2. Dezember 2011 - 13:58 | Thea
Als "Quereinsteigerin" in punkto Hochschulplan hat sich
Unterrichtsministerin Claudia Schmied (S) Donnerstagabend am Rande eines
Hintergrundgesprächs bezeichnet. Sie sei "leider nicht von Anfang an in
die Konzeption mit eingebunden" gewesen und will sich deshalb nach
einem ersten Gespräch mit Wissenschaftsminister Karlheinz Töchterle (V)
am Mittwoch noch nicht im Detail äußern. Dem Vorhaben, Unis die
Festlegung ihrer Studienplätze zu überlassen, erteilte sie jedoch eine
Absage.
"Die öffentliche Hand muss mitentscheiden", so
Schmied, immerhin handle es sich um Steuergelder. Der Bereich der
Universitäten sei "ein wichtiger, öffentlich finanzierter Bereich".
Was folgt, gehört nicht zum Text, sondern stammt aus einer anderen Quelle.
(** The one turn of the loop of [_append] on an indexing feed that is not
    live, when the counter stands at one: [done] completes the append
    before the nodes are counted. *)
Lemma append_item_completes (s : Feed.t) (g : merkle.t) (v : value) :
  Feed._indexing s = true -> Feed.live s = false -> Feed._merkle s = Some g ->
  exists s1 ns g',
    merkle.next g (encode codec v) = (ns, g')
    /\ append_complete 1 (Feed.with_merkle (Some g') s) 0 = Some s1
    /\ append_item codec 1 (mkAppending s 1 0 0 []) 0 v
       = Some (mkAppending (Feed.with_storage (putNodes ns (Feed._storage s1)) s1)
                           (Z.of_nat (List.length ns))
                           (Z.of_nat (List.length (encode codec v)))
                           (List.length ns) [Ok tt]).
Proof.
  intros Hidx Hlive Hg.
  destruct (merkle.next g (encode codec v)) as [ns g'] eqn:Hnext.
  assert (Hc : exists s1, append_complete 1 (Feed.with_merkle (Some g') s) 0 = Some s1)
    by (unfold append_complete; apply _syncBitfield_total).
  destruct Hc as [s1 Hc1].
  exists s1, ns, g'. split; [reflexivity|]. split; [exact Hc1|].
  destruct (append_complete_fields _ _ _ _ Hc1) as (_ & _ & Hv1 & _).
  fproj_in Hv1.
  unfold append_item. cbn [a_feed a_pending a_offset a_requests a_calls].
  rewrite Hg, Hnext. cbn [a_feed a_pending a_offset a_requests a_calls]. fproj.
  rewrite Hidx. unfold append_done.
  cbn [a_feed a_pending a_offset a_requests a_calls].
  change (1 - 1 =? 0) with true. cbn [negb]. rewrite Hc1.
  cbn [a_feed a_pending a_offset a_requests a_calls]. rewrite Hv1, Hlive.
  cbn [a_feed a_pending a_offset a_requests a_calls app]. reflexivity.
Qed.

End single_indexing.

(** X2 (an append that completes twice).  On an open, writable feed that is
    indexing and not live, the append of a single value counts its one
    request down before the node writes are counted: [done] completes the
    append at once and again when the nodes are written.  The callback is
    called twice, the length grows by two and the byteLength by the size of
    the one block. *)
Theorem append_single_indexing_completes_twice :
  forall `{Crypto} `{TreeIndex} (value : Type) (codec : Codec value)
         (keyPair : digest * secret) (s : Feed.t) (v : value),
    Feed.opened s = true -> Feed.writable s = true ->
    Feed._indexing s = true -> Feed.live s = false ->
    is_some (Feed._merkle s) = true ->
    exists s',
      append codec keyPair s [v] = Some ([Ok tt; Ok tt], s')
      /\ Feed.length s' = Feed.length s + 2
      /\ Feed.byteLength s'
         = Feed.byteLength s + Z.of_nat (List.length (encode codec v)).
Proof.
  intros C T value codec keyPair s v Hop Hw Hidx Hlive Hm.
  destruct (Feed._merkle s) as [g|] eqn:Hg; [|discriminate].
  destruct (append_item_completes codec s g v Hidx Hlive Hg)
    as (s1 & ns & g' & Hnext & Hc1 & Hitem).
  pose proof (next_nodes_nonempty _ _ _ _ Hnext) as Hns.
  destruct (append_complete_fields _ _ _ _ Hc1) as (Hl1 & Hb1 & _).
  fproj_in Hl1. fproj_in Hb1.
  set (a2 := mkAppending (Feed.with_storage (putNodes ns (Feed._storage s1)) s1)
                         (Z.of_nat (List.length ns))
                         (Z.of_nat (List.length (encode codec v)))
                         (List.length ns) [Ok tt]) in *.
  destruct (append_answers_complete 1 (List.length ns) a2 Hns eq_refl)
    as (s2 & Hc2 & Ha).
  destruct (append_complete_fields _ _ _ _ Hc2) as (Hl2 & Hb2 & _).
  cbn [a2 a_feed a_offset] in Hl2, Hb2. fproj_in Hl2. fproj_in Hb2.
  exists s2. split; [|split; lia].
  unfold append, _append, _ready. rewrite Hop, Hw, Hlive. cbn [negb List.length].
  change (Z.of_nat 1 =? 0) with false. cbv iota.
  cbn [append_items]. change (Z.of_nat 1) with 1. rewrite Hitem.
  change (a_requests a2) with (List.length ns). rewrite Ha. reflexivity.
Qed.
"Daher ist es mir hier wichtig, Gespräche zu führen, wo Investitionen
getätigt werden." Man müsse eruieren, wie Angebot und Nachfrage
bezüglich der Studienplätze aussehen. "Es kann nicht sein, dass wir das
einseitig betrachten und Nachfrage- bzw. Studierendenströme beschränken
wollen, um sie engen Kapazitäten anzupassen." Um wie geplant die Zahl
der Akademiker in Österreich zu erhöhen, müsse man "eine offensive
Universitätspolitik" betreiben.
Eckpunkte des Hochschulplans bis Jahresende
Die Eckpunkte des Hochschulplans sollen laut
Wissenschaftsministerium bis Jahresende stehen. Wie aus einem der APA
vorliegenden Erstentwurf hervorgeht, soll jede Uni künftig in ihren
Leistungsvereinbarungen mit dem Ministerium festlegen, wie viele
Studenten sie in den einzelnen Fächergruppen minimal bzw. maximal
ausbilden kann. Gibt es mehr Interessenten, "so muss den Universitäten
die Möglichkeit von Zugangsregelungen eingeräumt werden". Das Papier
sieht demnach schon in der nächsten Leistungsvereinbarungsperiode
(2013-2015) den Einsatz der angekündigten Studienplatzfinanzierung vor.